Task statement - Reproduce word for word the lines between those holding "apply vis_mapped, (sk_vis" and "split; [exact demo_dir|exact", inclusive, and nothing else from the data below.

Material supplied -

(* ===== verification/Execstack.v ===== *)
(** * The first stack of a program (xv6-public/exec.c, lines 88 to 105)

    [exec] puts the argument strings at the top of the new stack and below them
    the return address, [argc] and [argv] that [main] expects. *)

From S2P Require Import Prelude Bytes Kalloc Vm Exec.

Module Execstack.
Import Kalloc Vm Exec.

Section stack.
Context (kend : Z) (Hend : KERNBASE < kend) (d : Z) (l : list Z).
Implicit Types s : memst.

(** The bytes at user address [va]. *)
Definition at_mem s (va : Z) (buf : list Z) : Prop :=
  forall i x, buf !! i = Some x -> ubyte s d (va + Z.of_nat i) = x.
Definition uword s (a : Z) : Z :=
  ubyte s d a + 256 * ubyte s d (a + 1) + 65536 * (ubyte s d (a + 2) + 256 * ubyte s d (a + 3)).

(** The stack from [lo] up to [hi]: pages that the user may access. *)
Record stack_ok s (lo hi : Z) : Prop := {
  sk_dir : dir_ok kend s d l;
  sk_user : user_ok kend s d l;
  sk_range : 0 <= lo /\ hi <= KERNBASE;
  sk_vis n : lo / PGSIZE <= n <= (hi - 1) / PGSIZE -> uservis s d n = true
}.
(** Nothing but the bytes from [lo] up to [hi] has changed. *)
Definition only s (lo hi : Z) s' : Prop :=
  (forall m, 0 <= m < 2 ^ 20 -> entry s' d m = entry s d m) /\
  forall a, 0 <= a < KERNBASE -> mapped s d (a / PGSIZE) = true -> ~ (lo <= a < hi) -> ubyte s' d a = ubyte s d a.

Lemma only_refl s lo : only s lo lo s.
Proof. done. Qed.
Lemma page_bound a : 0 <= a < KERNBASE -> 0 <= a / PGSIZE < 2 ^ 20.
Proof.
  intros Ha. unfold PGSIZE, KERNBASE in *. split; [apply Z.div_pos; lia|apply Z.div_lt_upper_bound; lia].
Qed.
Lemma only_trans s s1 s2 lo mid hi :
  lo <= mid <= hi -> only s mid hi s1 -> only s1 lo mid s2 -> only s lo hi s2.
Proof.
  intros Hle [E1 H1] [E2 H2]. split.
  - intros m Hm. by rewrite E2, E1.
  - intros a Ha Hm Hout. rewrite H2, H1; [done|done|done|lia|done| |lia].
    rewrite (mapped_entry s); [done|]. by apply E1, page_bound.
Qed.

Lemma stack_keep s s' lo hi :
  stack_ok s lo hi -> dir_ok kend s' d l -> user_ok kend s' d l ->
  (forall m, 0 <= m < 2 ^ 20 -> entry s' d m = entry s d m) -> stack_ok s' lo hi.
Proof.
  intros [H1 H2 H3 H4] Hd Hu He. split; [done|done|done|]. intros n Hn. rewrite <- (H4 n Hn).
  unfold uservis, mapped. rewrite He; [done|].
  pose proof (Z.div_pos lo PGSIZE ltac:(lia) ltac:(done)).
  assert ((hi - 1) / PGSIZE < 2 ^ 20) by (apply Z.div_lt_upper_bound; unfold KERNBASE, PGSIZE in *; lia). lia.
Qed.

Lemma vis_mapped s n : uservis s d n = true -> mapped s d n = true.
Proof. unfold uservis. by intros [? _]%andb_prop. Qed.

(** A write inside the stack. *)
Lemma push_run s lo hi va buf :
  stack_ok s lo hi -> lo <= va -> va + Z.of_nat (length buf) <= hi -> buf <> [] ->
  exists s', copyout d va buf s = Ok 0 s' /\ stack_ok s' lo hi /\ at_mem s' va buf /\
    only s va (va + Z.of_nat (length buf)) s'.
Proof.
  intros Hs Hva Hhi Hne. destruct (sk_range _ _ _ Hs) as [Hlo Hmax].
  assert (0 < Z.of_nat (length buf)) as Hlen by (destruct buf; [done|cbn; lia]).
  assert (forall n, va / PGSIZE <= n <= (va + Z.of_nat (length buf) - 1) / PGSIZE -> uservis s d n = true) as Hvis.
  { intros n Hn. apply (sk_vis _ _ _ Hs).
    pose proof (Z.div_le_mono lo va PGSIZE ltac:(done) Hva).
    pose proof (Z.div_le_mono (va + Z.of_nat (length buf) - 1) (hi - 1) PGSIZE ltac:(done) ltac:(lia)). lia. }
  destruct (copyout_loop_run kend Hend d l (length buf) s va buf) as (s'&E&Hd&Hu&Hc&He&_);
    [lia|lia|lia|apply Hs|apply Hs|done|].
  exists s'. split; [exact E|]. split; [by eapply stack_keep|]. split.
  - intros i x Hx. pose proof (lookup_lt_Some _ _ _ Hx) as Hi. rewrite Hc.
    + rewrite decide_True by lia. replace (va + Z.of_nat i - va) with (Z.of_nat i) by lia.
      rewrite Nat2Z.id. by apply nth_lookup_Some.
    + lia.
    + assert (uservis s d ((va + Z.of_nat i) / PGSIZE) = true) as Hv.
      { apply Hvis. split; apply Z.div_le_mono; done || lia. }
      by apply vis_mapped.
  - split; [done|]. intros a Ha Hm Hout. rewrite Hc by done. by rewrite decide_False.
Qed.

(** *** Strings *)

Lemma align4 a : Z.land a (Z.lnot 3) = a / 4 * 4.
Proof.
  change 3 with (Z.ones 2). rewrite <- Z.ldiff_land, Z.ldiff_ones_r by lia.
  rewrite Z.shiftl_mul_pow2, Z.shiftr_div_pow2 by lia. done.
Qed.

(** What the strings take, each with its zero and the alignment. *)
Definition strings_size (argv : list (list Z)) : Z :=
  foldr (fun a n => Z.of_nat (length a) + 4 + n) 0 argv.
Lemma strings_size_pos argv : 0 <= strings_size argv.
Proof. unfold strings_size. induction argv as [|a argv IH]; cbn [foldr]; lia. Qed.

(** The strings lie at [ps], between [lo] and [hi]. *)
Definition strings_at s (lo hi : Z) (argv : list (list Z)) (ps : list Z) : Prop :=
  Forall2 (fun a p => lo <= p /\ p + Z.of_nat (length a) + 1 <= hi /\ at_mem s p (a ++ [0])) argv ps.

Lemma push_args_run argv : forall argc s lo hi sp,
  stack_ok s lo hi -> sp <= hi -> lo <= sp - strings_size argv -> (argc + length argv <= MAXARG)%nat ->
  exists sp' ps s', push_args d argc argv sp s = Ok (Some (sp', ps)) s' /\ stack_ok s' lo hi /\
    sp - strings_size argv <= sp' <= sp /\ (argv <> [] -> sp' mod 4 = 0) /\ (argv = [] -> sp' = sp) /\
    only s sp' sp s' /\ strings_at s' sp' sp argv ps.
Proof.
  induction argv as [|a argv IH]; intros argc s lo hi sp Hs Hhi Hlo Hn.
  { exists sp, [], s. cbn. split; [done|]. split; [done|]. split; [lia|]. split; [done|]. split; [done|].
    split; [apply only_refl|]. constructor. }
  cbn [push_args strings_size foldr length] in *. fold (strings_size argv) in *. pose proof (strings_size_pos argv) as Hpos.
  destruct (MAXARG <=? argc)%nat eqn:Em; [apply Nat.leb_le in Em; lia|].
  destruct (sk_range _ _ _ Hs) as [H0 HK]. unfold KERNBASE in HK. rewrite u32_small, align4 by lia.
  pose proof (Z.div_mod (sp - (Z.of_nat (length a) + 1)) 4 ltac:(lia)).
  pose proof (Z.mod_pos_bound (sp - (Z.of_nat (length a) + 1)) 4 ltac:(lia)).
  set (sp1 := (sp - (Z.of_nat (length a) + 1)) / 4 * 4) in *.
  assert (sp - (Z.of_nat (length a) + 4) <= sp1 <= sp - (Z.of_nat (length a) + 1)) as Hsp1 by lia.
  assert (length (a ++ [0]) = S (length a)) as Hla by (rewrite length_app; cbn; lia).
  destruct (push_run s lo hi sp1 (a ++ [0])) as (s1&E1&Hs1&Hm1&Ho1);
    [done|lia|rewrite Hla; lia|by destruct a|]. rewrite (bind_Ok _ _ _ _ _ E1). cbn [Z.ltb Z.compare].
  destruct (IH (S argc) s1 lo hi sp1) as (sp'&ps&s'&E&Hs'&Hb&Ha&Hnil&Ho&Hst); [done|lia|lia|lia|].
  rewrite (bind_Ok _ _ _ _ _ E). exists sp', (sp1 :: ps), s'. split; [done|]. split; [done|]. split; [lia|].
  split. { intros _. destruct argv; [rewrite Hnil by done; unfold sp1; apply Z.mod_mul; lia|by apply Ha]. }
  split; [done|]. rewrite Hla in Ho1. split.
  - apply (only_trans s s1 s' sp' sp1 sp); [lia| |done]. destruct Ho1 as [He1 Ho1]. split; [done|].
    intros b Hb1 Hb2 Hb3. apply Ho1; [done|done|lia].
  - constructor; [|eapply Forall2_impl; [exact Hst|]; cbn; intros x p (?&?&?); split_and!; [lia|lia|done]].
    split_and!; [lia|lia|]. intros i x Hx. pose proof (lookup_lt_Some _ _ _ Hx) as Hi. rewrite Hla in Hi.
    destruct Ho as [_ Ho]. rewrite Ho; [by apply Hm1|unfold KERNBASE; lia| |lia].
    assert (uservis s1 d ((sp1 + Z.of_nat i) / PGSIZE) = true) as Hv.
    { apply (sk_vis _ _ _ Hs1). split; (apply Z.div_le_mono; [done|lia]). }
    by apply vis_mapped.
Qed.

(** *** Words *)

Lemma words_lookup ws : forall i w j x,
  ws !! i = Some w -> put32 0 w [0; 0; 0; 0] !! j = Some x -> words ws !! (4 * i + j)%nat = Some x.
Proof.
  induction ws as [|v ws IH]; intros i w j x Hw Hx; [done|]. unfold words. cbn [map concat]. fold (words ws).
  pose proof (lookup_lt_Some _ _ _ Hx) as Hj. rewrite length_put32 in Hj. cbn in Hj. destruct i as [|i].
  - injection Hw as ->. rewrite lookup_app_l; [done|]. rewrite length_put32. cbn. lia.
  - rewrite lookup_app_r by (rewrite length_put32; cbn; lia). rewrite length_put32. cbn [length].
    replace (4 * S i + j - 4)%nat with (4 * i + j)%nat by lia. by apply (IH i w).
Qed.
Lemma length_words ws : length (words ws) = (4 * length ws)%nat.
Proof.
  induction ws as [|w ws IH]; [done|]. unfold words in *. cbn [map concat length]. rewrite length_app, IH, length_put32. cbn. lia.
Qed.

Lemma uword_words s sp ws i w :
  at_mem s sp (words ws) -> ws !! i = Some w -> 0 <= w < 2 ^ 32 -> uword s (sp + 4 * Z.of_nat i) = w.
Proof.
  intros Hm Hw Hr.
  assert (forall j x, put32 0 w [0; 0; 0; 0] !! j = Some x -> ubyte s d (sp + 4 * Z.of_nat i + Z.of_nat j) = x) as Hb.
  { intros j x Hx. rewrite <- (Hm _ _ (words_lookup ws i w j x Hw Hx)). f_equal. lia. }
  pose proof (get32_put32 0 w [0; 0; 0; 0] ltac:(cbn; lia)) as Hg. rewrite (u32_small w) in Hg by done.
  etrans; [|exact Hg]. unfold get32, get16, byte_at, uword.
  pose proof (Hb 0%nat _ eq_refl) as H0. pose proof (Hb 1%nat _ eq_refl) as H1.
  pose proof (Hb 2%nat _ eq_refl) as H2. pose proof (Hb 3%nat _ eq_refl) as H3.
  change (Z.of_nat 1) with 1 in H1. change (Z.of_nat 2) with 2 in H2. change (Z.of_nat 3) with 3 in H3.
  change (Z.of_nat 0) with 0 in H0. rewrite Z.add_0_r in H0.
  rewrite H0, H1, H2, H3. reflexivity.
Qed.

(** C8: The new program finds its arguments.  For up to [MAXARG] strings that fit
    into the stack, [exec] lays out, below the strings, a return address that
    faults, [argc], the address of [argv] and [argv] itself, whose entries point
    at the strings, each ended by a zero, and whose last entry is null; the stack
    pointer is aligned, and no byte outside is touched. *)
Theorem build_stack_correct argv s lo hi :
  stack_ok s lo hi -> hi mod 4 = 0 -> (length argv <= MAXARG)%nat ->
  lo <= hi - strings_size argv - 4 * (4 + Z.of_nat (length argv)) ->
  exists sp ps s', build_stack d argv hi s = Ok (Some sp) s' /\ lo <= sp /\ sp mod 4 = 0 /\
    uword s' sp = 0xffffffff /\ uword s' (sp + 4) = Z.of_nat (length argv) /\ uword s' (sp + 8) = sp + 12 /\
    (forall i p, ps !! i = Some p -> uword s' (sp + 12 + 4 * Z.of_nat i) = p) /\
    uword s' (sp + 12 + 4 * Z.of_nat (length argv)) = 0 /\
    strings_at s' sp hi argv ps /\ only s sp hi s'.
Proof.
  intros Hs Hal Hn Hlo. pose proof (strings_size_pos argv).
  destruct (push_args_run argv 0 s lo hi hi) as (sp1&ps&s1&E1&Hs1&Hb1&Ha1&Hnil1&Ho1&Hst1); [done|lia|lia|lia|].
  destruct (sk_range _ _ _ Hs) as [H0 HK]. pose proof HK as HK'. unfold KERNBASE in HK'.
  assert (length ps = length argv) as Hlps by (symmetry; by eapply Forall2_length).
  unfold build_stack. rewrite (bind_Ok _ _ _ _ _ E1). cbv zeta. rewrite Hlps.
  set (argc := Z.of_nat (length argv)) in *. rewrite (u32_small (sp1 - (argc + 1) * 4)), (u32_small (sp1 - (3 + argc + 1) * 4)) by lia.
  set (ws := [_; _; _] ++ ps ++ [0]). assert (length ws = (4 + length argv)%nat) as Hlw
    by (unfold ws; rewrite !length_app, Hlps; cbn; lia).
  set (sp := sp1 - (3 + argc + 1) * 4).
  destruct (push_run s1 lo hi sp (words ws)) as (s2&E2&Hs2&Hm2&Ho2); [done|lia|rewrite length_words; lia| |].
  { intros Hw. apply (f_equal length) in Hw. rewrite length_words in Hw. cbn in Hw. lia. }
  rewrite (bind_Ok _ _ _ _ _ E2). cbn [Z.ltb Z.compare]. exists sp, ps, s2.
  assert (forall i w, ws !! i = Some w -> 0 <= w < 2 ^ 32 -> uword s2 (sp + 4 * Z.of_nat i) = w) as Hw
    by (intros i w; by apply uword_words).
  assert (sp1 mod 4 = 0) as Hal1 by (destruct argv; [by rewrite Hnil1|by apply Ha1]).
  assert (forall p, p ∈ ps -> 0 <= p < 2 ^ 32) as Hps.
  { intros p (i&Hp)%list_elem_of_lookup. destruct (Forall2_lookup_r _ _ _ _ _ Hst1 Hp) as (a&_&?&?&_). lia. }
  rewrite length_words, Hlw in Ho2. split; [done|]. split; [lia|]. split_and!.
  - unfold sp. rewrite Z.mod_divide in * by lia. destruct Hal1 as [q Hq]. exists (q - (3 + argc + 1)). lia.
  - rewrite <- (Z.add_0_r sp). apply (Hw 0%nat); [done|lia].
  - apply (Hw 1%nat); [done|lia].
  - etrans; [apply (Hw 2%nat); [done|lia]|lia].
  - intros i p Hp. replace (sp + 12 + 4 * Z.of_nat i) with (sp + 4 * Z.of_nat (3 + i)) by lia. apply Hw.
    + unfold ws. rewrite lookup_app_r by (cbn; lia). cbn [length]. replace (3 + i - 3)%nat with i by lia.
      rewrite lookup_app_l; [done|]. by eapply lookup_lt_Some.
    + by apply Hps, list_elem_of_lookup_2 with i.
  - replace (sp + 12 + 4 * argc) with (sp + 4 * Z.of_nat (3 + length ps)) by lia. apply Hw; [|lia].
    unfold ws. rewrite lookup_app_r by (cbn; lia). cbn [length]. replace (3 + length ps - 3)%nat with (length ps) by lia.
    by rewrite lookup_app_r, Nat.sub_diag by lia.
  - eapply Forall2_impl; [exact Hst1|]. cbn. intros a p (Hp1&Hp2&Hp3). split_and!; [lia|lia|].
    intros i x Hx. pose proof (lookup_lt_Some _ _ _ Hx) as Hi. rewrite length_app in Hi. cbn in Hi.
    destruct Ho2 as [_ Ho2]. rewrite Ho2; [by apply Hp3|lia| |lia].
    apply vis_mapped, (sk_vis _ _ _ Hs1). split; (apply Z.div_le_mono; [done|lia]).
  - apply (only_trans s s1 s2 sp sp1 hi); [lia|done|]. replace sp1 with (sp + Z.of_nat (4 * (4 + length argv))) by lia. done.
Qed.
End stack.

(** ** Witness: two arguments on the page of Vm.v *)
Lemma demo_stack : stack_ok demo_end (demo_at 0) demo_list demo_space 0 PGSIZE.
Proof.
  split; [exact demo_dir|exact demo_user|vm_compute; split; discriminate|].
  intros n Hn. change (0 / PGSIZE) with 0 in Hn. change ((PGSIZE - 1) / PGSIZE) with 0 in Hn.
  assert (n = 0) as -> by lia. vm_compute. reflexivity.
Qed.

Lemma build_stack_correct_witness :
  exists sp ps s', build_stack (demo_at 0) [[104; 105]; [97]] PGSIZE demo_space = Ok (Some sp) s' /\
    uword (demo_at 0) s' (sp + 4) = 2 /\ strings_at (demo_at 0) s' sp PGSIZE [[104; 105]; [97]] ps.
Proof.
  destruct (build_stack_correct demo_end demo_end_ok (demo_at 0) demo_list [[104; 105]; [97]] demo_space 0 PGSIZE)
    as (sp&ps&s'&E&_&_&_&Hc&_&_&_&Hs&_);
    [exact demo_stack|reflexivity|cbn; lia|vm_compute; discriminate|].
  exists sp, ps, s'. exact (conj E (conj Hc Hs)).
Defined.
End Execstack.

Task result -
    apply vis_mapped, (sk_vis _ _ _ Hs1). split; (apply Z.div_le_mono; [done|lia]).
  - apply (only_trans s s1 s2 sp sp1 hi); [lia|done|]. replace sp1 with (sp + Z.of_nat (4 * (4 + length argv))) by lia. done.
Qed.
End stack.

(** ** Witness: two arguments on the page of Vm.v *)
Lemma demo_stack : stack_ok demo_end (demo_at 0) demo_list demo_space 0 PGSIZE.
Proof.
  split; [exact demo_dir|exact demo_user|vm_compute; split; discriminate|].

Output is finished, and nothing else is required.